To compare the plaque inhibitory properties of two low-dose CHX rinse products with more conventional levels delivered from proprietary rinses. A secondary outcome was a comparison with a stannous fluoride/amine fluoride (SFAF) rinse product.

METHODS

The study was a five-treatments, negative controlled, randomised, single blind crossover design balanced for residual effects, involving 20 healthy subjects in a 24-h plaque re-growth model. On day 1 of each study period, subjects were rendered plaque free, suspended tooth cleaning and followed the appropriate rinse regimen.
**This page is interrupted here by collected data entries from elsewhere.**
(** The value of a name the map holds. *)
Lemma resolve_property_ok key raw l p : same_lookup l l0 -> get m key = Some raw ->
  runs p (resolve_property m deeper key raw l) p (fun v => exists x, v = Some x /\ expands raw x) (late p raw).
Proof.
  intros Hl Hg w Hw Hpath. unfold resolve_property. destruct (resolved w !! key) as [[v o]|] eqn:Hv.
  { split_and!; [by apply (good_core w)|done|]. destruct (good_resolved _ Hw _ _ _ Hv) as (raw' & E & Hx).
    simplify_eq. eauto. }
  revert w Hw Hpath Hv. intros w Hw Hpath _.
  set (n := if is_external m key then 1 else 0). set (seen := external_values w). clearbody seen.
  revert w Hw Hpath. pose proof (named_property key raw Hg) as Hn. apply runs_enter; [by apply late_cycle|].
  do 2 (eapply runs_bind; [by apply runs_core|]; intros _ _). eapply runs_bind.
  { eapply (runs_after _ (deeper raw l) _ _ _ (fun w => w) (fun _ w => set_external_depth (external_depth w - n) w));
      [done..|]. by apply deeper_named. }
  intros x Hx. eapply runs_bind; [apply runs_leave|]. intros _ _. eapply runs_bind; [apply runs_spend|].
  intros _ _. eapply runs_bind; [|intros _ _; apply runs_ret; eauto].
  apply runs_update. intros w [H1 H2 H3]. split; [|done]. split; [|exact H2|exact H3]. cbn. intros k v o.
  rewrite lookup_insert_Some. intros [[<- [= <- <-]]|[_ E]]; eauto.
Qed.

(** The value of a name, and a name whose value takes longer than one of the path. *)
Definition valued (key : str) (v : option str) : Prop :=
  match v with Some v => value_to (source_of m l0) key v | None => source_of m l0 key = Missing end.

Definition late_value (p : list str) (key : str) : Prop :=
  forall h, is_Some (value_by (source_of m l0) (ref h) key) -> blocked p (S h).

Lemma valued_expands key raw finish x :
  source_of m l0 key = Expands raw finish -> expands raw x -> valued key (Some (finish x)).
Proof. intros E [h Hx]. exists h. unfold value_by. by rewrite E, Hx. Qed.

Lemma valued_given key v : source_of m l0 key = Given v -> valued key (Some v).
Proof. intros E. exists 0. unfold value_by. by rewrite E. Qed.

Lemma late_expands key raw finish p : source_of m l0 key = Expands raw finish -> late p raw -> late_value p key.
Proof. intros E Hl h. unfold value_by. rewrite E. intros [y (x & Hx & _)%fmap_Some]. apply Hl. by rewrite Hx. Qed.

(** A build field: the end of the lookup when it has one, or the rest of it. *)
Lemma runs_built p field l (k : option str -> Expanding (option str)) key :
  same_lookup l l0 ->
  (forall raw finish, field ≫= raw_build l0 = Some (raw, finish) -> source_of m l0 key = Expands raw finish) ->
  (forall v raw finish x, field ≫= raw_build l0 = Some (raw, finish) -> v = finish x ->
     valued key (Some v) -> runs p (k (Some v)) p (valued key) (late_value p key)) ->
  (field ≫= raw_build l0 = None -> runs p (k None) p (valued key) (late_value p key)) ->
  runs p (built ← match field with Some field => resolve_build deeper field l | None => mret None end; k built) p
    (valued key) (late_value p key).
Proof.
  intros Hl Hsrc Hsome Hnone. destruct field as [field|]; cbn in *; [|eapply runs_bind; [by apply runs_ret with (Q := eq None)|];
    by intros ? <-; apply Hnone].
  eapply runs_bind.
  - eapply runs_weaken; [by apply resolve_build_ok|intros a Ha; exact Ha|].
    intros (raw & finish & E & HE). by apply (late_expands _ raw finish); [apply Hsrc|].
  - intros v Hv. unfold built in Hv. destruct (raw_build l0 field) as [[raw finish]|] eqn:E; [|subst; auto].
    destruct Hv as (x & -> & Hx). eapply Hsome; [done..|]. apply (valued_expands _ raw); auto.
Qed.

(** A name the map does not hold. *)
Lemma resolve_missing_ok name key l p : same_lookup l l0 ->
  build_field key ≫= raw_build l0 = None -> resolve_builtin key (project l0) = None -> raw_prerequisite l0 key = None ->
  property_name key = name -> get m name = None ->
  runs p (resolve_missing deeper name (strip_prefix $"build." key) l) p (valued key) (late_value p key).
Proof.
  intros Hl H1 H2 H3 H4 H5. 
  assert (source_of m l0 key = match ambient l0 name with Some v => Given v | None =>
     match strip_prefix $"build." key ≫= raw_build l0 with Some (raw, finish) => Expands raw finish | None =>
     match resolve_unprefixed_model_field name (project l0) with Some v => Given v | None => Missing end end end) as Hsrc.
  { unfold source_of. by rewrite H1, H2, H3, H4, H5. }
  intros w Hw Hp. unfold resolve_missing.
  rewrite (same_os_detected l l0) by done. pose proof (core_os_detected name l0 w) as C1.
  pose proof (os_detected_pure name l0 w (new_walk None None)) as P1. unfold ambient in Hsrc.
  destruct (os_detected_on_linux name l0 w) as [detected w1]. cbn in C1, P1. rewrite <-P1 in Hsrc.
  assert (path w1 = p) as Hp1 by (unfold core in C1; congruence). apply (good_core _ _ C1) in Hw.
  destruct detected as [v|]; [by apply runs_outside; [apply valued_given| |]|].
  rewrite (same_system_property l l0) by done. pose proof (core_reads name l0 w1) as C2.
  pose proof (system_property_pure name l0 w1 (new_walk None None)) as P2.
  destruct (resolve_system_property name l0 w1) as [value w2]. cbn in C2, P2. rewrite <-P2 in Hsrc.
  assert (path w2 = p) as Hp2 by (unfold core in C2; congruence). apply (good_core _ _ C2) in Hw.
  destruct value as [v|]; [by apply runs_outside; [apply valued_given| |]|].
  revert w2 C2 Hp2 Hw. intros w2 _ Hp2 Hw. revert w2 Hw Hp2. apply runs_built; [done|..].
  - intros raw finish E. by rewrite E in Hsrc.
  - intros v raw finish x E -> Hv. by apply runs_outside.
  - intros E. rewrite E in Hsrc. apply runs_outside. destruct Hl as (-> & _).
    destruct (resolve_unprefixed_model_field name (project l0)); [by apply valued_given|done].
Qed.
On day 2, subjects were scored for plaque by index and area. The rinse codes and rinsing regimens were: (A) 15 mg CHX 2 x daily for 30 s (0.1% CHX), (B) 9 mg CHX 2 x daily for 60 s (0.06% CHX), (C) 10 ml SFAF rinse 1 x daily for 30 s, (D) 15 ml placebo 2 x daily for 60 s, and (E) 6 mg CHX 2 x daily for 30 s (0.06% CHX).

RESULTS

Average mouth plaque indices and areas were highly significantly different between rinsing regimens. All test rinses were significantly more effective than the placebo rinse. There was a mean dose-response pattern for the CHX rinses, but there were no statistically significant differences between any of the test rinses.

CONCLUSIONS

Lower doses of chlorhexidine in rinses can be used to exert plaque inhibition comparable with products used at higher doses and equivalent to benchmark products such as the SFAF rinse. However, the availability of chlorhexidine from formulations has to be considered as in part explaining the results.

摘要

背景

洗必泰(CHX)漱口水的防菌斑作用与剂量相关,每日两次使用5 - 6毫克以上时剂量反应曲线相对平缓。因此,低剂量方案可减少局部副作用,但保持合理疗效。

目的

比较两种低剂量CHX漱口水产品与专利漱口水提供的更常规剂量的防菌斑特性。次要结果是与含氟亚锡/氟化胺(SFAF)漱口水产品进行比较。

方法

该研究采用五组治疗、阴性对照、随机、单盲交叉设计,平衡残留效应,在24小时菌斑再生长模型中纳入20名健康受试者。在每个研究周期的第1天,使受试者口腔无菌斑,暂停牙齿清洁并遵循相应的漱口方案。在第2天,通过指数和面积对受试者的菌斑进行评分。漱口代码和漱口方案如下:(A)每日两次,每次15毫克CHX,持续30秒(0.1% CHX);(B)每日两次,每次9毫克CHX,持续60秒(0.06% CHX);(C)每日一次,每次10毫升SFAF漱口水,持续30秒;(D)每日两次,每次15毫升安慰剂,持续60秒;(E)每日两次,每次6毫克CHX,持续30秒(0.06% CHX)。

结果

漱口方案之间的平均口腔菌斑指数和面积存在高度显著差异。所有测试漱口水均比安慰剂漱口水显著更有效。CHX漱口水存在平均剂量反应模式,但任何测试漱口水之间均无统计学显著差异。

结论

较低剂量的洗必泰漱口水可用于发挥与高剂量产品相当的防菌斑作用,并等同于如SFAF漱口水等基准产品。然而,配方中洗必泰的可用性必须被视为部分解释这些结果的因素。